- **Exercise brief**
Of all the lines below, return only those starting with the line holding "(** The wrapper of" and going on through the line holding "(ebp 3) (ebp", exactly as written.

Saved entries:
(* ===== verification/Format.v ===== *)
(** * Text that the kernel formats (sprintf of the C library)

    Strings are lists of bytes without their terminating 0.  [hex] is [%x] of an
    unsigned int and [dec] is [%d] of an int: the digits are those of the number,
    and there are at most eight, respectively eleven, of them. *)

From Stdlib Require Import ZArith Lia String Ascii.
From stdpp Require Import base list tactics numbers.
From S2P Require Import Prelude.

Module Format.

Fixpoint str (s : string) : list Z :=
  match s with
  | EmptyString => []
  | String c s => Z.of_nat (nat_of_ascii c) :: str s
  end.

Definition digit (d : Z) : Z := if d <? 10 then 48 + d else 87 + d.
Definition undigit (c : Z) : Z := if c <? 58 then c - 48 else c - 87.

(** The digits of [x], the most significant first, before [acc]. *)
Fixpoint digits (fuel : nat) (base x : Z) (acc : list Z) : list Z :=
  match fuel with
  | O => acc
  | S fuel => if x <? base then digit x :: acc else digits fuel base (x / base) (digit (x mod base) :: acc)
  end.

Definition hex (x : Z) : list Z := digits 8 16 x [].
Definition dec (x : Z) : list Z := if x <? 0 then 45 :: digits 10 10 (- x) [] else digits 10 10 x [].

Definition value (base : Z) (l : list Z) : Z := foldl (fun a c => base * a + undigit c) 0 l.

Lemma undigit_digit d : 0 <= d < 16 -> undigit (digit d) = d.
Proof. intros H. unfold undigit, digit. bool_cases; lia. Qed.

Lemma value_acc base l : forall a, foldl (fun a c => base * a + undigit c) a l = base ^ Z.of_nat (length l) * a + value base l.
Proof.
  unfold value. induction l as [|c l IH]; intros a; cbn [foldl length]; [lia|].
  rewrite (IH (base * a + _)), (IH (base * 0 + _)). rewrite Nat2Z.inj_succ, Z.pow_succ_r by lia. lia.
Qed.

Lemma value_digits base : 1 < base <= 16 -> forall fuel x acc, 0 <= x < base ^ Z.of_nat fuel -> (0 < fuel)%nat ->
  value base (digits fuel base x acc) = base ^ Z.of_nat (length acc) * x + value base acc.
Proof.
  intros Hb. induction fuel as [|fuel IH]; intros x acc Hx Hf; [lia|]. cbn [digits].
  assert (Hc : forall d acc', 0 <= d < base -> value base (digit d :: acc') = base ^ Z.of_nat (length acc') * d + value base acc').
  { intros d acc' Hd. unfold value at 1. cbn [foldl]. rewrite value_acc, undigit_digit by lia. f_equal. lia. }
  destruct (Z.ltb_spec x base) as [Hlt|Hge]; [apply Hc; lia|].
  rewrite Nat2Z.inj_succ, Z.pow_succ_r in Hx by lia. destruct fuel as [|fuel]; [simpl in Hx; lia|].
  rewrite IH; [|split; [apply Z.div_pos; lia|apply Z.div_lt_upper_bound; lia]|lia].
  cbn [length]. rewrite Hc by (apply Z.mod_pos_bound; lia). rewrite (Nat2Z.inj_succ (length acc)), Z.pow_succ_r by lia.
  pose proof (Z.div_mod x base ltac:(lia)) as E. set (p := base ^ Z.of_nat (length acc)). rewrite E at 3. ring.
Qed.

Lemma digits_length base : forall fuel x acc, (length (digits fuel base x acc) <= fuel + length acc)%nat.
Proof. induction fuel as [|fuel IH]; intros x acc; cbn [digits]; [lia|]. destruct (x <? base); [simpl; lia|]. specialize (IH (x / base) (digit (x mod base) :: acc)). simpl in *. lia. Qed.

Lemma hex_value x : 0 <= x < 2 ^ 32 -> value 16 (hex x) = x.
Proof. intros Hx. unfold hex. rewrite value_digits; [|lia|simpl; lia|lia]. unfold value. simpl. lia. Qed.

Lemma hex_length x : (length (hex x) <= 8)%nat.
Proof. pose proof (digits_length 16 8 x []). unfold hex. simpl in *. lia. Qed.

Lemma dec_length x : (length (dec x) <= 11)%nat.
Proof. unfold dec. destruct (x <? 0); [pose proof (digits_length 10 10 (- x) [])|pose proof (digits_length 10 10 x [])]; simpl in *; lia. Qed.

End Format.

...

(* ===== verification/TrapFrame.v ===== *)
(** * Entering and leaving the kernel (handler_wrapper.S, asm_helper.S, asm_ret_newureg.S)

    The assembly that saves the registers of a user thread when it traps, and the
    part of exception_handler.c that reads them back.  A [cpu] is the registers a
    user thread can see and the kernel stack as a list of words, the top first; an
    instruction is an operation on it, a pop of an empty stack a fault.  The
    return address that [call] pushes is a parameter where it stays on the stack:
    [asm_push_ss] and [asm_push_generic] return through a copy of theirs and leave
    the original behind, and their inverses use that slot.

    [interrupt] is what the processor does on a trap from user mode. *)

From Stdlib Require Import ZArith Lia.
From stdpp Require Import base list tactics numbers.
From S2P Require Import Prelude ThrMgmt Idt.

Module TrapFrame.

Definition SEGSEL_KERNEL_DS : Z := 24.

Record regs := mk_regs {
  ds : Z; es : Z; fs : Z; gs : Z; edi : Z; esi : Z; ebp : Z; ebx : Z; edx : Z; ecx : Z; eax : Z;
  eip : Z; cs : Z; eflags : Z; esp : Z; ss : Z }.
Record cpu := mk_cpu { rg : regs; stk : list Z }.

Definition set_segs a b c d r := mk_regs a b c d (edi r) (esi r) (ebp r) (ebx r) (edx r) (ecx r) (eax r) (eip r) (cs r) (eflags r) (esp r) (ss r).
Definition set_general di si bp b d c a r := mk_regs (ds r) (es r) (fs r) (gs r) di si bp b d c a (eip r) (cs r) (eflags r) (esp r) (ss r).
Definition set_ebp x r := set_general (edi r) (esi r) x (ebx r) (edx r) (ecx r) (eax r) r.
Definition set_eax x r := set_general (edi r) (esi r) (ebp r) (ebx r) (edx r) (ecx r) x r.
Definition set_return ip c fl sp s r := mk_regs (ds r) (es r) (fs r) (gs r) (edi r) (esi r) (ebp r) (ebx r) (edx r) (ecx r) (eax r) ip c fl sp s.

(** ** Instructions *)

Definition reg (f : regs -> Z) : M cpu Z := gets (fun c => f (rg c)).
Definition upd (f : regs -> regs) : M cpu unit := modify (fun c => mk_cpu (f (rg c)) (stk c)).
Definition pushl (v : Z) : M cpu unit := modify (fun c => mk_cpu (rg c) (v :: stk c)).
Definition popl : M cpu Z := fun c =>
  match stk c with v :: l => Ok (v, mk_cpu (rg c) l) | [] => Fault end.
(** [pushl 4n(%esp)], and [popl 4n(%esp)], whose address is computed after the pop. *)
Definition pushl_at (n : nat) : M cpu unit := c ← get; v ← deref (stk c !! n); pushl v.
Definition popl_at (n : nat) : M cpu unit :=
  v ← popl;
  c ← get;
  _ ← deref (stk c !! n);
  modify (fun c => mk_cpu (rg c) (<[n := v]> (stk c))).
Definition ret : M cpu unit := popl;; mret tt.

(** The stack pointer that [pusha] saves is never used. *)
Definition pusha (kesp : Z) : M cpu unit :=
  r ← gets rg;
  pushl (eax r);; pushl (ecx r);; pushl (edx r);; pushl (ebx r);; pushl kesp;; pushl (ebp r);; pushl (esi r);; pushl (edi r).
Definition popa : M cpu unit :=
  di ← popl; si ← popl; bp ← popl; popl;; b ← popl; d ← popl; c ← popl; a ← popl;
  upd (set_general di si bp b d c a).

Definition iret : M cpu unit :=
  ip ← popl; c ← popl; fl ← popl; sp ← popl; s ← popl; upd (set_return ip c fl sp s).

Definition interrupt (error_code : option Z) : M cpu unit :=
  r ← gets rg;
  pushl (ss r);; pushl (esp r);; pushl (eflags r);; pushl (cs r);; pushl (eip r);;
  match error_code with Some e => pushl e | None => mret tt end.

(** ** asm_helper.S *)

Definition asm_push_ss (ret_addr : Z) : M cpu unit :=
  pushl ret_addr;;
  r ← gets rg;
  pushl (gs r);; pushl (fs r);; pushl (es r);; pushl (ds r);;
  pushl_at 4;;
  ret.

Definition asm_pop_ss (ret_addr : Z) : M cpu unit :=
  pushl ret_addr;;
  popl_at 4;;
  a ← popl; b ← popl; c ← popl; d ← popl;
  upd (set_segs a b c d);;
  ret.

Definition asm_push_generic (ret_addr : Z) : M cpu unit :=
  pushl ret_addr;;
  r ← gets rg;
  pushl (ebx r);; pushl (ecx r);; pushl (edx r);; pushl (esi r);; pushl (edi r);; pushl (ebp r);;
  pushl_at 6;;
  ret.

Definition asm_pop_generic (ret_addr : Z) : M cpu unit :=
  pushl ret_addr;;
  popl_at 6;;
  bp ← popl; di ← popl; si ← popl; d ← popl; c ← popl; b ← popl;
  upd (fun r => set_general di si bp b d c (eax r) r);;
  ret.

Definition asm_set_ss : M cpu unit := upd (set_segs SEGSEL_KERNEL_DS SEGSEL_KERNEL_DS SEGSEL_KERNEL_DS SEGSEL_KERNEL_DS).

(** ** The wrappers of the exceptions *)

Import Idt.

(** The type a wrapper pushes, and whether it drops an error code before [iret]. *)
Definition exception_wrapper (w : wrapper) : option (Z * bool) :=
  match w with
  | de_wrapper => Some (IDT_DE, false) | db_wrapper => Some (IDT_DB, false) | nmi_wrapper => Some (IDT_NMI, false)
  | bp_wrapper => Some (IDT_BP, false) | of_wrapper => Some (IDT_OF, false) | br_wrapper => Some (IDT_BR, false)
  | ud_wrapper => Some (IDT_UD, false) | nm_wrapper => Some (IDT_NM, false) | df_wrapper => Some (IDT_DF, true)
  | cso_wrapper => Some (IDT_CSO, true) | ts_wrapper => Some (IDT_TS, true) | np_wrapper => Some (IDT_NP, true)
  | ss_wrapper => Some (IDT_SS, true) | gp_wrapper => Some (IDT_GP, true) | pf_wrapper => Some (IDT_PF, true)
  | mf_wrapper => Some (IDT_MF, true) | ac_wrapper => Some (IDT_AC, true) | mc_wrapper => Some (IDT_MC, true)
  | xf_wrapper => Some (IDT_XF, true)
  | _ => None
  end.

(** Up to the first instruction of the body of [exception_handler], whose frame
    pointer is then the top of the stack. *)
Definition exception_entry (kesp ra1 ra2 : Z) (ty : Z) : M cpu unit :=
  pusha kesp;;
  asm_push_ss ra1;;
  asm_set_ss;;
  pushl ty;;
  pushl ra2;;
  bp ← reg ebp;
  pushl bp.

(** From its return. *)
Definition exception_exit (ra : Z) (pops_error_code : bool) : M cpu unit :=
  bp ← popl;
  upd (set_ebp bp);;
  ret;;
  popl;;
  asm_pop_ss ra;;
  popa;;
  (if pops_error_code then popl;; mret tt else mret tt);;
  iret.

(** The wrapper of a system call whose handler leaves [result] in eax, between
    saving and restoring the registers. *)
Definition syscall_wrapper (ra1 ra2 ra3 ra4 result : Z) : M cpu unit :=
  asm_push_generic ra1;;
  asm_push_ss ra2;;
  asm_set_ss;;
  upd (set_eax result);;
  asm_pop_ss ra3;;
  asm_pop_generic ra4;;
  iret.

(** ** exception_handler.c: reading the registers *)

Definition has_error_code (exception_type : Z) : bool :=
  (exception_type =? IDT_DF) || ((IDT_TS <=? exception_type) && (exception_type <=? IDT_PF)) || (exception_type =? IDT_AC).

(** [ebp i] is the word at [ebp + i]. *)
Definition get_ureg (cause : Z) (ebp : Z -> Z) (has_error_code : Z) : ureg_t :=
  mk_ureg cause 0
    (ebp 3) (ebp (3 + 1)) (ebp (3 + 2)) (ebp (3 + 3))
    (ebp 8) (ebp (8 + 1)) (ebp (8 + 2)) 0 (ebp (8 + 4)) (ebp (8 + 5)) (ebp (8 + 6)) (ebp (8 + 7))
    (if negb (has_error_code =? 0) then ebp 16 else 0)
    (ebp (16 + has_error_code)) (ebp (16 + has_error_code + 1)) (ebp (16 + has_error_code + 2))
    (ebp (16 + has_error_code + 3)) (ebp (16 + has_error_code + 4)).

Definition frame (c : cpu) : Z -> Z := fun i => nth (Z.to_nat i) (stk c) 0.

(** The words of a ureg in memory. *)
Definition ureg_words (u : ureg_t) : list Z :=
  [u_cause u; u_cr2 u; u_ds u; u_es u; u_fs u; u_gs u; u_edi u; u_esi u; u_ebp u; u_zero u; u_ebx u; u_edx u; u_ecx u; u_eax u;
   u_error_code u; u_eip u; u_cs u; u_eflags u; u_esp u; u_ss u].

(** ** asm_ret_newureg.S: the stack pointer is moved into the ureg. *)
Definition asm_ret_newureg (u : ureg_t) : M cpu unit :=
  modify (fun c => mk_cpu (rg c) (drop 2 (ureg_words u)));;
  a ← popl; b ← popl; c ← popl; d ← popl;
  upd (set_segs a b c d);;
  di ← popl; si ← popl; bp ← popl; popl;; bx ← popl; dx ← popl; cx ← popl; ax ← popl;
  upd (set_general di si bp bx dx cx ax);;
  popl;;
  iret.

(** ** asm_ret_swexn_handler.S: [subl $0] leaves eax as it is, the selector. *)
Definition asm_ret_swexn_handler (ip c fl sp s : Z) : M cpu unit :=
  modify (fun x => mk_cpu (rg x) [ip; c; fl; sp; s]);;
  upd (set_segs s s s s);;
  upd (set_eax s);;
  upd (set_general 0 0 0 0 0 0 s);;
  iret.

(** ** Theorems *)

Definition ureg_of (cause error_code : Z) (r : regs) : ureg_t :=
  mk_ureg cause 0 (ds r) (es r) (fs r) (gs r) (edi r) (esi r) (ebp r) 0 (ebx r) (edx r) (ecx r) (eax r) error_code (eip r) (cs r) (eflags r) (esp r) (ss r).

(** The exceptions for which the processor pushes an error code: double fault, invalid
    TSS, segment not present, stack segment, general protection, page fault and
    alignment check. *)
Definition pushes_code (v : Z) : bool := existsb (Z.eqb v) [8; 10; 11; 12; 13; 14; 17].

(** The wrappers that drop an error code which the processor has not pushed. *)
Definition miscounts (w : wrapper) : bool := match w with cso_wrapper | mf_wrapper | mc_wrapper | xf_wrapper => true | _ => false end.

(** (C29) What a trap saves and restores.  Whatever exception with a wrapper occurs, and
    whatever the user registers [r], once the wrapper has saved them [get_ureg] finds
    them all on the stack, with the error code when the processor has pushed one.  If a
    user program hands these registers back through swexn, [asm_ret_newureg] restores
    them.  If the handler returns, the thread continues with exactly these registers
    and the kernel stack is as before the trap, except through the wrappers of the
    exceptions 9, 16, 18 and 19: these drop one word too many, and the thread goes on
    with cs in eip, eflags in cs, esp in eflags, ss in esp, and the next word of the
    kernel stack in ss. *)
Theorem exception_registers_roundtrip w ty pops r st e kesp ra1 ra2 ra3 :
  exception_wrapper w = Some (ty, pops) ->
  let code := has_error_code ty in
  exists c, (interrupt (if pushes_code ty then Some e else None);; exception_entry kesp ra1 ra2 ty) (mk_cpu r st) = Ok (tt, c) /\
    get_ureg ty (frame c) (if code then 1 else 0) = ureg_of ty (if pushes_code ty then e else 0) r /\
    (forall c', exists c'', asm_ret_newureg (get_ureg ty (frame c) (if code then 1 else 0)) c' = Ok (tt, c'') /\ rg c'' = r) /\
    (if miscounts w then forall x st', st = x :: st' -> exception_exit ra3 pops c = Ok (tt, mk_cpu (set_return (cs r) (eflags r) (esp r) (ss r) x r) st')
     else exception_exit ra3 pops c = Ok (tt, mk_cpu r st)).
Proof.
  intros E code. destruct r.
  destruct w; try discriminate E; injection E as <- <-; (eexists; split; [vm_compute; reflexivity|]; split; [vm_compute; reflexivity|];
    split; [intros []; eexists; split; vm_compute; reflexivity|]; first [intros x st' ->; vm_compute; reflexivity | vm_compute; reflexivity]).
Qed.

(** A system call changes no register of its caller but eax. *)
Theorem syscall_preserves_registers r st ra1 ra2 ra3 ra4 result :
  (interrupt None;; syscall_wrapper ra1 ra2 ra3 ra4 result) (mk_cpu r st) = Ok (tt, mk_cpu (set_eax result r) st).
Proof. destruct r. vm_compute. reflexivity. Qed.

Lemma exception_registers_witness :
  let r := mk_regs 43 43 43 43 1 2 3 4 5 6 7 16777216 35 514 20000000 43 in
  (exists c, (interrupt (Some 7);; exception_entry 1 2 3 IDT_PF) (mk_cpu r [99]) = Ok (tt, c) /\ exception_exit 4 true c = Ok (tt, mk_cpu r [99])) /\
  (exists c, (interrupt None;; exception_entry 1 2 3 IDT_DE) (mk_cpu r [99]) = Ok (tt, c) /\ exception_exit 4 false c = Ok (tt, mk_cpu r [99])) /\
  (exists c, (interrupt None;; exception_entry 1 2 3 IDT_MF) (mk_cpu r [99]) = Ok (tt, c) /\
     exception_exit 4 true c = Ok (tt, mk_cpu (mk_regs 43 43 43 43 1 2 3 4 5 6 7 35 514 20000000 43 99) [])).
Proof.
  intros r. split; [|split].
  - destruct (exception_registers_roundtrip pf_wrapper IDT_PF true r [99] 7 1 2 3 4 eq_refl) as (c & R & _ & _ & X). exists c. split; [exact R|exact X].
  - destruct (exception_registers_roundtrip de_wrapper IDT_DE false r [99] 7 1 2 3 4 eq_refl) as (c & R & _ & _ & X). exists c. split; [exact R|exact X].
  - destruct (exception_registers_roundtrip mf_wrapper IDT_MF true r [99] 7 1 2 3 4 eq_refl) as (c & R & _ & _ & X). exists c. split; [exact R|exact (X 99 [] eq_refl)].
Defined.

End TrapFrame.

- **Task answer**
(** The wrapper of a system call whose handler leaves [result] in eax, between
    saving and restoring the registers. *)
Definition syscall_wrapper (ra1 ra2 ra3 ra4 result : Z) : M cpu unit :=
  asm_push_generic ra1;;
  asm_push_ss ra2;;
  asm_set_ss;;
  upd (set_eax result);;
  asm_pop_ss ra3;;
  asm_pop_generic ra4;;
  iret.

(** ** exception_handler.c: reading the registers *)

Definition has_error_code (exception_type : Z) : bool :=
  (exception_type =? IDT_DF) || ((IDT_TS <=? exception_type) && (exception_type <=? IDT_PF)) || (exception_type =? IDT_AC).

(** [ebp i] is the word at [ebp + i]. *)
Definition get_ureg (cause : Z) (ebp : Z -> Z) (has_error_code : Z) : ureg_t :=
  mk_ureg cause 0
    (ebp 3) (ebp (3 + 1)) (ebp (3 + 2)) (ebp (3 + 3))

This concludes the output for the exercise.